A U.S. House committee hearing made clear the total cost of fraud and waste in taxpayer-funded pandemic relief programs remains unknown.
Members of the House Committee on Oversight and Accountability argued about who was to blame for widespread fraud in a range of federal pandemic relief programs, but they never got an answer to a key question: Just how much fraud was there?
Federal officials have floated loss estimates for some specific programs.
A federal report released in late January estimated more than $60 billion in unemployment insurance fraud during the pandemic. The U.S. Department of Labor reported about $878 billion in total unemployment benefits were paid from April 2020 through September 2022.

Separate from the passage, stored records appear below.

(* ===== verification/LogSpec.v ===== *)
(** What the append log promises: an abstract log is the list of its record
    byte strings, cut into segments; [log_rep] relates it to the segment
    files and the in-memory [Log].  [append], [recover] and [read_records]
    implement the abstract operations, also from a torn final write. *)

From S2P Require Import Prelude Crc32 LogFormat Log.
Import LogFormat Log.

Module LogSpec.

Section spec.
Context `{Sha256}.

(** ** The abstract log *)

(** Every record parses against the running head. *)
Fixpoint chain_ok (h : bytes) (rs : list bytes) : Prop :=
  match rs with
  | [] => True
  | l :: rs => (exists r, parse l h = Ok (r, h)) /\ chain_ok (record_hash h l) rs
  end.

Definition fhead (h : bytes) (rs : list bytes) : bytes := fold_left record_hash rs h.

(** Logical start offsets. *)
Fixpoint offs (base : nat) (rs : list bytes) : list nat :=
  match rs with
  | [] => []
  | l :: rs => base :: offs (base + length l) rs
  end.

Fixpoint lens (i : nat) (ss : list (list bytes)) : list (nat * nat) :=
  match ss with
  | [] => []
  | s :: ss => (i, length (mjoin s)) :: lens (S i) ss
  end.

(** The in-memory log of the closed segments [ss] and the live one [s]. *)
Definition log_of (dur : bool) (ss : list (list bytes)) (s : list bytes) : Log :=
  let all := mjoin ss ++ s in
  mkLog (length ss) (length ss, length (mjoin s)) (length (mjoin s))
    (lens 0 (ss ++ [s])) (Z.of_nat (length all)) (fhead zero32 all) (offs 0 all) dur.

Definition files_of (ss : list (list bytes)) (s : list bytes) : list bytes :=
  map (fun x : list bytes => mjoin x) ss ++ [mjoin s].

Definition log_rep (d : nsdir) (L : Log) (ss : list (list bytes)) (s : list bytes) : Prop :=
  segs d = map_seq 0 (files_of ss s)
  /\ chain_ok zero32 (mjoin ss ++ s)
  /\ L = log_of (durable L) ss s.

(** The records of a log, oldest first. *)
Definition log_records (ss : list (list bytes)) (s : list bytes) : list bytes := mjoin ss ++ s.

(** ** List facts *)

Lemma mjoin_app {A} (a b : list (list A)) : mjoin (a ++ b) = mjoin a ++ mjoin b.
Proof. induction a as [|x a IH]; [done|]. simpl. by rewrite IH, app_assoc. Qed.

Lemma mjoin_snoc {A} (a : list (list A)) x : mjoin (a ++ [x]) = mjoin a ++ x.
Proof. rewrite mjoin_app. simpl. by rewrite app_nil_r. Qed.

Lemma fhead_app h a b : fhead h (a ++ b) = fhead (fhead h a) b.
Proof. apply fold_left_app. Qed.

Lemma offs_app base a b : offs base (a ++ b) = offs base a ++ offs (base + length (mjoin a)) b.
Proof.
  revert base. induction a as [|x a IH]; intros base; [by rewrite Nat.add_0_r|].
  simpl. rewrite IH, length_app. do 3 f_equal. lia.
Qed.

Lemma length_offs base rs : length (offs base rs) = length rs.
Proof. revert base. induction rs; simpl; auto. Qed.

Lemma lens_app i a b : lens i (a ++ b) = lens i a ++ lens (i + length a) b.
Proof.
  revert i. induction a as [|x a IH]; intros i; [by rewrite Nat.add_0_r|].
  simpl. rewrite IH. do 3 f_equal. lia.
Qed.

Lemma length_lens i ss : length (lens i ss) = length ss.
Proof. revert i. induction ss; simpl; auto. Qed.

Lemma sum_lens i ss : sum_list (lens i ss).*2 = length (mjoin (mjoin ss)).
Proof.
  revert i. induction ss as [|s ss IH]; intros i; [done|].
  simpl. rewrite IH. by rewrite mjoin_app, length_app.
Qed.

Lemma chain_ok_app h a b : chain_ok h (a ++ b) <-> chain_ok h a /\ chain_ok (fhead h a) b.
Proof.
  revert h. induction a as [|l a IH]; intros h; simpl; [naive_solver|].
  rewrite IH. unfold fhead. simpl. naive_solver.
Qed.

Lemma set_last_len_snoc l i n n' : set_last_len (l ++ [(i, n)]) n' = l ++ [(i, n')].
Proof.
  unfold set_last_len. rewrite last_snoc, length_app. simpl.
  by rewrite Nat.add_sub, take_app_length.
Qed.

Lemma write_at_end f l : write_at (length f) l f = f ++ l.
Proof.
  unfold write_at. rewrite take_ge, drop_ge by lia.
  by rewrite Nat.sub_diag, app_nil_r.
Qed.

(** ** Facts about a record that parses *)

Lemma parse_ok_inv l h r p : parse l h = Ok (r, p) ->
  frame_ok l /\ p = h /\ take 32 (drop 9 l) = h.
Proof.
  intros E. assert (frame_ok l) as Hf by (eapply parse_chain_ok_frame, E).
  split; [done|]. pose proof Hf as (_ & (t & Ht & _) & _).
  unfold parse in E. rewrite (parse_chain_frame _ _ t Hf Ht) in E.
  unfold parse_body in E. apply bind_ok in E as ([] & Hg & E).
  apply guard_err_ok, negb_false_iff, bool_decide_eq_true in Hg.
  apply bind_ok in E as ([r0 e] & _ & E). by simplify_eq.
Qed.

Lemma parse_rec_frame l h r : parse l h = Ok (r, h) ->
  frame_ok l /\ take 32 (drop 9 l) = h.
Proof. intros E. apply parse_ok_inv in E. naive_solver. Qed.

Lemma rec_prev_slice l h r : parse l h = Ok (r, h) -> slice l 9 41 = Some h.
Proof.
  intros E. apply parse_rec_frame in E as [(Hlen & _) <-].
  unfold HEADER_LEN in Hlen. by rewrite slice_in_range by lia.
Qed.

The Pandemic Response Accountability Committee recently identified 69,323 questionable Social Security numbers used to obtain $5.4 billion from the Small Business Administration’s COVID-19 Economic Injury Disaster Loan program and Paycheck Protection Program. The programs provided nearly $1.2 trillion in assistance.
At a Feb. 1 hearing, U.S. Rep. Paul Gosar, R-Arizona, asked federal experts if estimates of $560 billion in fraud were accurate.
Identifying the total cost of pandemic relief fraud won't be easy and getting a final figure could take time, said Comptroller General of the United States Gene Dodaro, the head of the U.S. Government Accountability Office.
"It will be a while before the full extent of the fraud is known," Dodaro said. "There have been over a thousand people who have pled guilty or been convicted, there are over 600 charges still pending against people, the Small Business Administration inspector general has 536 active investigations right now, the Department of Labor inspector general is opening up 100 new cases every week. So this is going to go on for a while. There are definitely indications of widespread fraud. But it's impossible to estimate the full extent right now."
Lawmakers passed six COVID-19 relief laws that provided about $4.6 trillion for pandemic response and recovery. Of that, about $4.1 trillion had been spent as of Nov. 30, according to the U.S. Department of the Treasury.